The experiments were conducted as part of the CTI Project ``Behavioural Simulator for Professional Training based on Natural Language Interaction'', that aims to replace the current keyboard and mouse input in a dialogue simulator with free speech input. One key challenge that arises in such a setting, besides handling speech input, is determining if a given input does not match any of the available questions and what measures to take in such a situation. We present an approach that tries to detect such non-matching inputs.

Link KTI-Projekt:

Jan Deriu (ZHAW):

Titel: Natural Language Processing at ZHAW
Abstract: Our group at the Zurich University of Applied Sciences is specialized in Natural Language Processing with machine-learning, especially deep-learning.  As part of our CTI-Project "DeepText" we apply Deep-Learning techniques to a variety of 'fundamental' NLP-tasks, such as Sentiment Analysis, Named Entity Recognition and Document Labeling, as well as other tasks such as Author Profiling, Question-Answering and Natural Language Generation.

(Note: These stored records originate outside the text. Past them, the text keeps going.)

Lemma configured_entry_is_ignored_witness :
  is_wildcard
    (Init.init (Init.mkConfig None None (Some ["github.io"; "  EvilCorp.COM "]))
       Sample.sample_misc Sample.parent_domain (fun _ _ _ => inl "unused")
       (fun _ _ _ => inl "unused")).1
    "www.evilcorp.com" None None Sample.empty_world
  = (inr [], Sample.empty_world).
Proof.
  apply (configured_entry_is_ignored _ _ _ _ _
           ["github.io"; "  EvilCorp.COM "] "  EvilCorp.COM ");
    [reflexivity|set_solver|done|vm_compute; reflexivity].
Defined.

(** ** The rewritten data and the guard of the rewrite *)

(** X21: data that [handle_wildcard_event] has changed carries the label
    [_wildcard], the very label whose presence keeps the rewrite from
    being applied. *)
Theorem handle_wildcard_event_rewritten_label (self : DNSHelper) (ev : Event)
    (w : World) :
  data (handle_wildcard_event self (ev, w)).2.1 <> data ev ->
  PyStr.mem "_wildcard"
    (PyStr.split "." (data (handle_wildcard_event self (ev, w)).2.1))
  = true.
Proof.
  rewrite handle_wildcard_event_outcome.
  destruct (is_ip (misc self) (host ev)); [done|].
  destruct (is_wildcard self (str_host (host ev)) None None w) as [[e|wr] w'];
    [done|].
  cbn [fst snd].
  destruct (tag_wildcard_rdtypes_frame wr ev) as (_ & _ & Hd & _).
  destruct (modify_wildcard_event_data self (str_host (host ev)) wr
              (tag_wildcard_rdtypes wr ev)) as [->|(_ & _ & _ & ->)];
    [congruence|].
  intros _.
  change ("_wildcard." +:+ ?p) with ("_wildcard" +:+ String "." p).
  rewrite split_app_sep by reflexivity. reflexivity.
Qed.

Lemma handle_wildcard_event_rewritten_label_witness :
  PyStr.mem "_wildcard"
    (PyStr.split "."
       (data (handle_wildcard_event Runs.late_wildcard
                (Runs.www_dev_a_aaaa, Sample.empty_world)).2.1))
  = true.
Proof.
  apply handle_wildcard_event_rewritten_label. vm_compute. discriminate.
Defined.
Lemma rev_str_involutive (s : string) : Py.rev_str (Py.rev_str s "") "" = s.
Proof.
  induction s as [|c s IH]; simpl; [reflexivity|].
  rewrite (rev_str_acc s (String c "")), rev_str_app, IH. reflexivity.
Qed.

Lemma lstrip_by_head (p : ascii -> bool) (s : string) : head_ok p (Py.lstrip_by p s).
Proof.
  induction s as [|c s IH]; simpl; [exact I|].
  destruct (p c) eqn:E; [exact IH | exact E].
Qed.

Lemma lstrip_by_id (p : ascii -> bool) (s : string) :
  head_ok p s -> Py.lstrip_by p s = s.
Proof. destruct s as [|c s]; simpl; [reflexivity|]. now intros ->. Qed.

Lemma lstrip_by_suffix (p : ascii -> bool) (s : string) :
  exists pre, s = (pre ++ Py.lstrip_by p s)%string.
Proof.
  induction s as [|c s [pre IH]]; simpl.
  - now exists "".
  - destruct (p c); [|now exists ""].
    exists (String c pre). simpl. now rewrite <- IH.
Qed.

Lemma rstrip_by_last (p : ascii -> bool) (s : string) :
  head_ok p (Py.rev_str (Py.rstrip_by p s) "").
Proof. unfold Py.rstrip_by. rewrite rev_str_involutive. apply lstrip_by_head. Qed.

Lemma rstrip_by_id (p : ascii -> bool) (s : string) :
  head_ok p (Py.rev_str s "") -> Py.rstrip_by p s = s.
Proof.
  intros H. unfold Py.rstrip_by. rewrite (lstrip_by_id _ _ H).
  apply rev_str_involutive.
Qed.

Lemma rstrip_by_head (p : ascii -> bool) (s : string) :
  head_ok p s -> head_ok p (Py.rstrip_by p s).
Proof.
  intros H. unfold Py.rstrip_by.
  destruct (lstrip_by_suffix p (Py.rev_str s "")) as [pre Hpre].
  apply (f_equal (fun x => Py.rev_str x "")) in Hpre.
  rewrite rev_str_involutive, rev_str_app in Hpre.
  destruct (Py.rev_str (Py.lstrip_by p (Py.rev_str s "")) "") as [|c r]; [exact I|].
  rewrite Hpre in H. exact H.
Qed.

Lemma slug_app (a b : string) : Py.slug (a ++ b) = (Py.slug a ++ Py.slug b)%string.
Proof. unfold Py.slug. induction a as [|c a IH]; simpl; congruence. Qed.
(* ===== verification/FixedTable.v ===== *)
(** * The MICA fixed-size table: data and operations
    ([src/mica2/src/mica/table/fixedtable.h] and [fixedtable_impl/])

    The table is an array of buckets: [num_buckets_] primary buckets followed by
    [num_extra_buckets_] extra buckets that are chained behind primary buckets or
    kept in a free list.  A pointer to a bucket is its position in the array.
    Every operation is translated with its assertions, which are live; loops over
    a chain carry fuel, and [FixedTableInv] proves the fuel is enough. *)

From S2P Require Import Prelude Util.
From Stdlib Require Import ZArith Lia Bool.
From Stdlib Require Import SpecFloat.
From stdpp Require Import base numbers list.
#[local] Open Scope Z_scope.

Inductive Result : Type :=
| kSuccess | kLocked | kError | kInsufficientSpacePool | kInsufficientSpaceIndex
| kExists | kNotEven | kNotFound | kPartialValue | kNotProcessed | kNotSupported
| kTimedOut | kRejected.

#[global] Instance Result_eq_dec : EqDecision Result.
Proof. solve_decision. Defined.

Module FixedTable.

Definition kBucketCap : nat := 7.
Definition kNumLocksBits : Z := 5.
Definition kMaxNumLocks : Z := Z.shiftl 1 kNumLocksBits - 1.
Definition kCallerIdBits : Z := 32 - kNumLocksBits.
Definition kMaxCallerId : Z := Z.shiftl 1 kCallerIdBits - 1.
Definition kInvalidCallerId : Z := kMaxCallerId.
Definition kTimestampCanary : Z := 5.
Definition kFtInvalidKey : Z := 0xffffffffffffffff.

Record Bucket := mkBucket {
  locker_id : Z;                 (* 27 bits *)
  num_locks : Z;                 (* 5 bits *)
  next_extra_bucket_index : Z;   (* uint32_t, 1-based; 0 = no extra bucket *)
  timestamp : Z;                 (* uint64_t *)
  key_arr : list Z;              (* ft_key_t [kBucketCap] *)
  val_arr : list (list byte)     (* the value array adjacent to the bucket *)
}.
Lemma seg_of_seg t e l fuel : seg t e l -> (length l <= fuel)%nat -> seg_of fuel t e = l.
Proof.
  intros H. revert fuel. induction H as [|e b ps He Hb Hs IH]; intros fuel Hf; simpl in *.
  { by destruct fuel. }
  destruct fuel as [|fuel]; [lia|]. simpl. rewrite (proj2 (Z.eqb_neq e 0)) by lia.
  rewrite Hb, IH by lia. done.
Qed.

Lemma seg_bounds t e l :
  cfg_wf t -> seg t e l ->
  Forall (fun p => Z.to_nat (num_buckets_ t) <= p < length (buckets_ t))%nat l.
Proof.
  intros Hc. induction 1 as [|e b ps He Hb Hs IH]; constructor; [|done].
  apply lookup_lt_Some in Hb. unfold epos in *. split; [|done]. lia.
Qed.

(** A segment only depends on the links of the buckets it visits. *)
Lemma seg_frame t t' e l :
  cfg t' = cfg t ->
  (forall p, p ∈ l -> next_extra_bucket_index <$> buckets_ t' !! p =
                      next_extra_bucket_index <$> buckets_ t !! p) ->
  seg t e l -> seg t' e l.
Proof.
  unfold cfg. intros [= _ _ Hn _ He] Hf H. revert Hf.
  induction H as [|e b ps Hr Hb Hs IH]; intros Hf; [constructor|].
  assert (is_Some (buckets_ t' !! epos t e)) as [b' Hb'].
  { specialize (Hf (epos t e)). rewrite Hb in Hf. simpl in Hf.
    destruct (buckets_ t' !! epos t e); [eauto|]. by specialize (Hf ltac:(set_solver)). }
  pose proof (Hf (epos t e) ltac:(set_solver)) as Hnx. rewrite Hb, Hb' in Hnx.
  rewrite <- (epos_ext t t' e Hn) in Hb' |- *.
  apply (seg_cons t' e b'); [lia|done|].
  replace (next_extra_bucket_index b') with (next_extra_bucket_index b) by (simpl in Hnx; congruence).
  apply IH. set_solver.
Qed.
(* ===== verification/FixedTableSteps.v ===== *)
(** * The MICA fixed-size table: versions and optimistic reads

    Tables are shared: the requests of many callers are interleaved.  This file
    defines the steps a primary table takes, shows that the timestamp of a bucket
    never decreases and identifies the bucket's contents while it is even, and
    derives that an optimistic [get] that runs concurrently with other callers
    returns what an atomic [get] would have returned, or [kLocked]. *)

From S2P Require Import Prelude Util FixedTable FixedTableInv FixedTableOps FixedTableInit.
From Stdlib Require Import ZArith Lia Bool.
From stdpp Require Import base numbers list gmap.
#[local] Open Scope Z_scope.
Import FixedTable FixedTableInv FixedTableOps FixedTableInit.

Module FixedTableSteps.

(** ** Steps *)

(** One operation of caller [c] at a primary table. *)
Inductive step (c : Z) (t : table) : table -> Prop :=
| step_lock kh r t' :
    lock_bucket_hash c kh t = Ok (r, t') -> step c t t'
| step_unlock kh r t' :
    unlock_bucket_hash c kh t = Ok (r, t') -> step c t t'
| step_lock_get kh key r ts v t' :
    key <> kFtInvalidKey -> lock_bkt_and_get c kh key t = Ok (r, ts, v, t') -> step c t t'
| step_lock_ins kh key r ts t' :
    key <> kFtInvalidKey -> lock_bkt_for_ins c kh key t = Ok (r, ts, t') -> step c t t'
| step_set kh key value r t' :
    key <> kFtInvalidKey -> val_size t <= Z.of_nat (length value) ->
    set c kh key value t = Ok (r, t') -> step c t t'
| step_del kh key r t' :
    key <> kFtInvalidKey -> del c kh key t = Ok (r, t') -> step c t t'.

In the first part of this talk, we give an overview of the research topics at ZHAW. In the second part we go more in depth into our current research topic: Natural Language Generation. We present a deep-learning algorithm which converts meaning representations into a natural text, focusing on generating more appealing texts. 

12. Dezember: ​​

Prof. Ce Zhang (ETH Zürich): 

Titel: Accelerating Learning Systems 

Abstract: "Can machine learning help to improve this application?" After this question pops up in the mind of a user -- a biologist, an astrophysicist, or a social scientist -- how long would it take for her to get an answer? Our research studies how to answer this question as rapidly as possible, by accelerating the whole machine learning process. Making a deep learning system to train faster is indispensable for this purpose, but there is far more to it than that. Our research focuses on: (1) applications, (2) systems, and (3) abstractions. For applications, I will talk about machine learning applications that we enabled by supporting a range of users, none of whom had backgrounds in computer science. For systems, we focus on understanding the system trade-off of distributed training and inference for a diverse set of machine learning models, and how to co-design machine learning algorithms and modern hardware so as to unleash the full potential of both. I will talk in detail about our recent results on decentralized, low-precision training of deep neural networks and generalized linear models, and their application to FPGA-based acceleration. For abstractions, I will introduce, a high-level declarative system for machine learning, which enables the coding of many of the applications we built with just four lines of code.